▶ [PROBLEM TO WORK ON]: The expected answer is the set of lines in the data below between the line holding "let seq := N.succ" and the line holding "atomic step on", inclusive, written out exactly.

RAW DATA below:

(** Where an interrupted turn lands. *)
Definition recovery_landing (m : AgentState) : AgentState :=
  match m with
  | ToolRequested | WaitingForPermission => WaitingForPermission
  | _ => FailedRecoverable
  end.

(** The recovery append, when the store takes it. *)
Lemma recovery_append acc s v now :
  session_ok s → is_op_active (s_state s) = true →
  acc_read acc 1 = None → acc_write acc Recovery = None →
  (N.of_nat (length (s_events s)) < 9223372036854775807)%N →
  ∃ l, last (s_events s) = Some l ∧
  transition_locked_recovery acc (drained s) CrashDetected (crash_target (s_state s)) None
    (Some v) now =
  let ts := if decide (now >= ev_ts l)%Z then now else ev_ts l in
  let seq := N.succ (N.of_nat (length (s_events s))) in
  Ok (MkSession (s_lifecycle s) (recovery_landing (s_state s)) ts
        (s_events s ++ [MkEvent seq None CrashDetected (recovery_landing (s_state s)) ts (Some v)]) ∅,
      seq).
Proof.
  intros [HJ _] Ha Hr Hw Hlt. destruct (journal_last _ _ HJ) as (l & Hl & Hlat & Hseq & _).
  exists l. split; [done|]. unfold transition_locked_recovery, transition_locked_inner.
  rewrite read_row_granted by done. cbn [s_state drained].
  assert (validate_transition (s_state s) CrashDetected
    (crash_target (s_state s)) = Ok ()) as Hv by by destruct (s_state s).
  cbn [rbind]. rewrite Hv. simpl. unfold append_event_v_with_purpose, execute_with_purpose.
  rewrite Hw. simpl. unfold insert_event_locked. simpl. rewrite Hlat, Hseq.
  rewrite decide_False by (destruct (s_events s); [by apply journal_nonempty in HJ|done]).
  simpl. rewrite (proj2 (U64.checked_add_Some _ _ _)) by
    (split; [done|unfold U64.max; lia]).
  rewrite N.add_1_r. destruct (decide _); [|lia]. simpl. by destruct (s_state s).
Qed.

(** What the store answers the sweep's append with: its second read of the
    row, then the recovery band. *)
Definition sweep_refusal (acc : StoreAccess) : option StoreError :=
  match acc_read acc 1 with Some e => Some e | None => acc_write acc Recovery end.
(* ===== verification/CostLedger.v ===== *)
(** * The durable cost ledger ([store/src/billing.rs])

    The task table's monetary columns and the [cost_reservation] table of one
    session, with the commands that move money between "free", "held" and
    "spent".  Each command is one writer transaction, hence one atomic step on
    [TStore].  The arithmetic is SQLite's: an addition that leaves [i64] turns
    [spent_cost_micro] into a REAL, which no [i64] read accepts ([SqlNum]),
    and the open sum of the plain reserve goes through a binary64 [total()]
    ([SqlTotal], of which only the documented rounding is assumed). *)
From S2P Require Import Prelude Pricing TaskStates.

(** ** SQLite numbers
    A value of an INTEGER column: [SqlInt], or [SqlReal] once an addition has
    left [i64].  A REAL of [spent_cost_micro] is 2^63 or more, so INTEGER
    affinity leaves it a REAL and, as only non-negative amounts are added, it
    stays one; rusqlite's [get::<i64>] answers an error for it. *)
Inductive SqlNum := SqlInt (z : Z) | SqlReal.

#[global] Instance SqlNum_eq_dec : EqDecision SqlNum.
Proof. solve_decision. Defined.

(** SQLite's [+] on such a value. *)
Definition sql_add (s : SqlNum) (amount : Z) : SqlNum :=
  match s with
  | SqlInt z => if decide (I64.fits (z + amount)) then SqlInt (z + amount) else SqlReal
  | SqlReal => SqlReal
  end.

End of RAW DATA.

▶ [COMPLETED EXERCISE]:
  let seq := N.succ (N.of_nat (length (s_events s))) in
  Ok (MkSession (s_lifecycle s) (recovery_landing (s_state s)) ts
        (s_events s ++ [MkEvent seq None CrashDetected (recovery_landing (s_state s)) ts (Some v)]) ∅,
      seq).
Proof.
  intros [HJ _] Ha Hr Hw Hlt. destruct (journal_last _ _ HJ) as (l & Hl & Hlat & Hseq & _).
  exists l. split; [done|]. unfold transition_locked_recovery, transition_locked_inner.
  rewrite read_row_granted by done. cbn [s_state drained].
  assert (validate_transition (s_state s) CrashDetected
    (crash_target (s_state s)) = Ok ()) as Hv by by destruct (s_state s).
  cbn [rbind]. rewrite Hv. simpl. unfold append_event_v_with_purpose, execute_with_purpose.
  rewrite Hw. simpl. unfold insert_event_locked. simpl. rewrite Hlat, Hseq.
  rewrite decide_False by (destruct (s_events s); [by apply journal_nonempty in HJ|done]).
  simpl. rewrite (proj2 (U64.checked_add_Some _ _ _)) by
    (split; [done|unfold U64.max; lia]).
  rewrite N.add_1_r. destruct (decide _); [|lia]. simpl. by destruct (s_state s).
Qed.

(** What the store answers the sweep's append with: its second read of the
    row, then the recovery band. *)
Definition sweep_refusal (acc : StoreAccess) : option StoreError :=
  match acc_read acc 1 with Some e => Some e | None => acc_write acc Recovery end.
(* ===== verification/CostLedger.v ===== *)
(** * The durable cost ledger ([store/src/billing.rs])

    The task table's monetary columns and the [cost_reservation] table of one
    session, with the commands that move money between "free", "held" and
    "spent".  Each command is one writer transaction, hence one atomic step on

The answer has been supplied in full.